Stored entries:
———

(** ** The constructor *)

(** X2.  The constructor never writes to the console and never reads the
    clock; it leaves the mutex free.  The error stream changes exactly when
    the file could not be opened, and the file handle is open exactly when
    it could.  No other file is touched, a file that existed keeps its
    content whether or not the open succeeds, and a failed open leaves the
    whole disk as it was. *)
Theorem X2_constructor_effects :
  forall (filename : option string) (minLevel : option LogLevel) (w : World),
    let path := default "app.log" filename in
    let st := Logger_new filename minLevel w in
    cout st.2 = cout w /\ reads st.2 = reads w /\ logMutex st.1 = false /\
    (cerr st.2 <> cerr w <-> openable w path = false) /\
    (logfile st.1 = Some path <-> openable w path = true) /\
    (logfile st.1 = None <-> openable w path = false) /\
    (forall q, q <> path -> files st.2 !! q = files w !! q) /\
    (forall c, files w !! path = Some c -> files st.2 !! path = Some c) /\
    (openable w path = false -> files st.2 = files w).
Proof.
  intros filename minLevel w path st. subst st.
  destruct (openable w path) eqn:Hopen.
  - rewrite (Logger_new_open _ _ _ Hopen). fold path. simpl.
    repeat split; try congruence; try discriminate.
    + intros q Hq. apply file_append_lookup_ne. congruence.
    + intros c Hc. rewrite file_append_empty_content. unfold file_content.
      now rewrite Hc.
  - rewrite (Logger_new_fail _ _ _ Hopen). fold path. simpl.
    repeat split; try congruence; try discriminate.
    intros _ Heq. apply app_eq_self_inv in Heq. discriminate Heq.
Qed.

Lemma X2_constructor_effects_witness :
  files (Logger_new (Some "a.log") None sample_world_old).2 !! "a.log"
    = Some ("old line" +:+ endl) /\
  files (Logger_new (Some "/no/such/dir/app.log") None sample_world_old).2
    = files sample_world_old.
Proof.
  split.
  - apply (proj1 (proj2 (proj2 (proj2 (proj2 (proj2 (proj2 (proj2
             (X2_constructor_effects (Some "a.log") None sample_world_old))))))))).
    reflexivity.
  - apply (proj2 (proj2 (proj2 (proj2 (proj2 (proj2 (proj2 (proj2
             (X2_constructor_effects (Some "/no/such/dir/app.log") None
                sample_world_old))))))))).
    reflexivity.
Defined.

(** ** [SingleThreadLogging] *)

Lemma SingleThreadLogging_log_all (logFilename : string) (st : St) :
  SingleThreadLogging logFilename st =
  log_all [(INFO, "----- IN SINGLE THREAD LOGIC ------");
           (DEBUG, "This is debug message");
           (INFO, "Application started and logfile name is : " +:+ logFilename);
           (WARNING, "Low memory condition detected");
           (ERROR, "Failed some where");
           (CRITICAL, "Crash detected");
           (INFO, "----- END SINGLE THREAD LOGIC ------")] st.
Proof.
  unfold SingleThreadLogging, info, debug, warning, error, critical.
  simpl. unfold bind, ret.
  repeat match goal with
         | |- context [log ?l ?m ?s] =>
             destruct (log l m s) as [[[] ?]|]; try reflexivity
         end.
Qed.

———

» WORK REQUIRED: Retype, exactly as written, each line from the one that has "apply file_append_lookup_ne. congruence." to the bottom of the entries above, and include both of those lines.

» EXERCISE OUTPUT:
    + intros q Hq. apply file_append_lookup_ne. congruence.
    + intros c Hc. rewrite file_append_empty_content. unfold file_content.
      now rewrite Hc.
  - rewrite (Logger_new_fail _ _ _ Hopen). fold path. simpl.
    repeat split; try congruence; try discriminate.
    intros _ Heq. apply app_eq_self_inv in Heq. discriminate Heq.
Qed.

Lemma X2_constructor_effects_witness :
  files (Logger_new (Some "a.log") None sample_world_old).2 !! "a.log"
    = Some ("old line" +:+ endl) /\
  files (Logger_new (Some "/no/such/dir/app.log") None sample_world_old).2
    = files sample_world_old.
Proof.
  split.
  - apply (proj1 (proj2 (proj2 (proj2 (proj2 (proj2 (proj2 (proj2
             (X2_constructor_effects (Some "a.log") None sample_world_old))))))))).
    reflexivity.
  - apply (proj2 (proj2 (proj2 (proj2 (proj2 (proj2 (proj2 (proj2
             (X2_constructor_effects (Some "/no/such/dir/app.log") None
                sample_world_old))))))))).
    reflexivity.
Defined.

(** ** [SingleThreadLogging] *)

Lemma SingleThreadLogging_log_all (logFilename : string) (st : St) :
  SingleThreadLogging logFilename st =
  log_all [(INFO, "----- IN SINGLE THREAD LOGIC ------");
           (DEBUG, "This is debug message");
           (INFO, "Application started and logfile name is : " +:+ logFilename);
           (WARNING, "Low memory condition detected");
           (ERROR, "Failed some where");
           (CRITICAL, "Crash detected");
           (INFO, "----- END SINGLE THREAD LOGIC ------")] st.
Proof.
  unfold SingleThreadLogging, info, debug, warning, error, critical.
  simpl. unfold bind, ret.
  repeat match goal with
         | |- context [log ?l ?m ?s] =>
             destruct (log l m s) as [[[] ?]|]; try reflexivity
         end.
Qed.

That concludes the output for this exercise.